Duplex DNA containing oligo(dG.dC)-rich clusters can be isolated by specific binding to poly(rC)-Sephadex. This binding, probably mediated by the formation of an oligo(dG.dC)rC+ triple helix, is optimal at pH 5 in 50% formamide, 2 M LiCl; the bound DNA is recovered by elution at pH 7.5. Using this method we find that the viral DNAs PM2, lambda and SV40 contain at least 1, 1 and 2 sites for binding to poly(rC)-Sephadex, respectively. These binding sites have been mapped in the case of SV40; the binding sites can in turn be used for physical mapping studies of DNAs containing (dG.dC) clusters. Inspection of the sequence of the bound fragments of SV40 DNA shows that a (dG.dC)6-7 tract is required for the binding of duplex DNA to poly(rC)-Sephadex.
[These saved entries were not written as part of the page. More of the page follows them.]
(* ===== verification/Entropy.v ===== *)
(** * Entropy: [AuthUtils.calculateEntropy] over the reals

    [calculateEntropy] (auth.js 68-71) is
    [Math.log2(Math.pow(charsetSize, password.length))].  Here it is
    computed on real numbers, [log2 x = ln x / ln 2], without the
    rounding of doubles.  [Strength.checkPasswordStrength] compares the
    entropy with 40 and 60 bits through [Strength.entropy_below], an
    integer comparison [size^len < 2^bits]; the theorem of this file
    shows that this comparison is exactly the comparison of the real
    entropy, so the integer model of the tiers is the code's formula. *)

From Stdlib Require Import Ascii String ZArith Reals Lra.
From stdpp Require Import base list.
From S2P Require Import Prelude Strength.

Local Open Scope R_scope.

(** [Math.log2(x)] on the reals. *)
Definition log2 (x : R) : R := ln x / ln 2.

Definition calculateEntropy (password : jstr) : R :=
  log2 (INR (getCharsetSize password) ^ length password).

(** ** Lemmas *)

Lemma ln_2_pos : 0 < ln 2.
Proof. pose proof ln_lt_2. lra. Qed.

Lemma Rdiv_lt_iff (a b c : R) : 0 < c → a / c < b ↔ a < b * c.
Proof.
  intros Hc. split; intros H.
  - replace a with (a / c * c) by (field; lra). by apply Rmult_lt_compat_r.
  - apply (Rmult_lt_reg_r c); [done|]. replace (a / c * c) with a by (field; lra). done.
Qed.

(** The power inside [Math.log2] is positive: the charset size is 0
    only for the empty password, and [0^0] is 1. *)
Lemma charset_pow_pos (password : jstr) : 0 < INR (getCharsetSize password) ^ length password.
Proof.
  destruct (decide (getCharsetSize password = 0%nat)) as [H0|H0].
  - apply getCharsetSize_zero in H0 as ->. simpl. lra.
  - apply pow_lt. apply lt_0_INR. lia.
Qed.

(** The integer power of [entropy_below], read in the reals. *)
Lemma charset_pow_IZR (password : jstr) :
  INR (getCharsetSize password) ^ length password =
  IZR (Z.of_nat (getCharsetSize password) ^ Z.of_nat (length password)).
Proof. by rewrite INR_IZR_INZ, pow_IZR. Qed.

Lemma two_pow_IZR (bits : nat) : 2 ^ bits = IZR (2 ^ Z.of_nat bits).
Proof. by rewrite <- pow_IZR. Qed.

(** The integer test [entropy_below] of the strength check is exactly
    the comparison of the real entropy [log2(charsetSize^length)] with
    the bound, for every password and every bound: the tiers of
    [Strength.checkPasswordStrength] are those of the code's formula. *)
Lemma entropy_below_iff (password : jstr) (bits : nat) :
  entropy_below password bits = true ↔ calculateEntropy password < INR bits.
Proof.
  unfold entropy_below, calculateEntropy, log2.
  rewrite Z.ltb_lt, Rdiv_lt_iff by apply ln_2_pos.
  rewrite <- ln_pow by lra. pose proof (charset_pow_pos password) as Hpos.
  split; intros H.
  - apply ln_increasing; [done|]. rewrite charset_pow_IZR, two_pow_IZR. by apply IZR_lt.
  - apply ln_lt_inv in H; [|done|apply pow_lt; lra].
    apply lt_IZR. by rewrite <- charset_pow_IZR, <- two_pow_IZR.
Qed.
Although about 60% of rabbit DNA cleaved with restriction endonuclease KpnI binds to poly(rC)-Sephadex, no binding is observed for the 5.1 kb DNA fragment generated by KpnI digestion, which contains the rabbit beta-globin gene. This indicates that oligo(dG.dC) clusters are not found close to the rabbit beta-globin gene.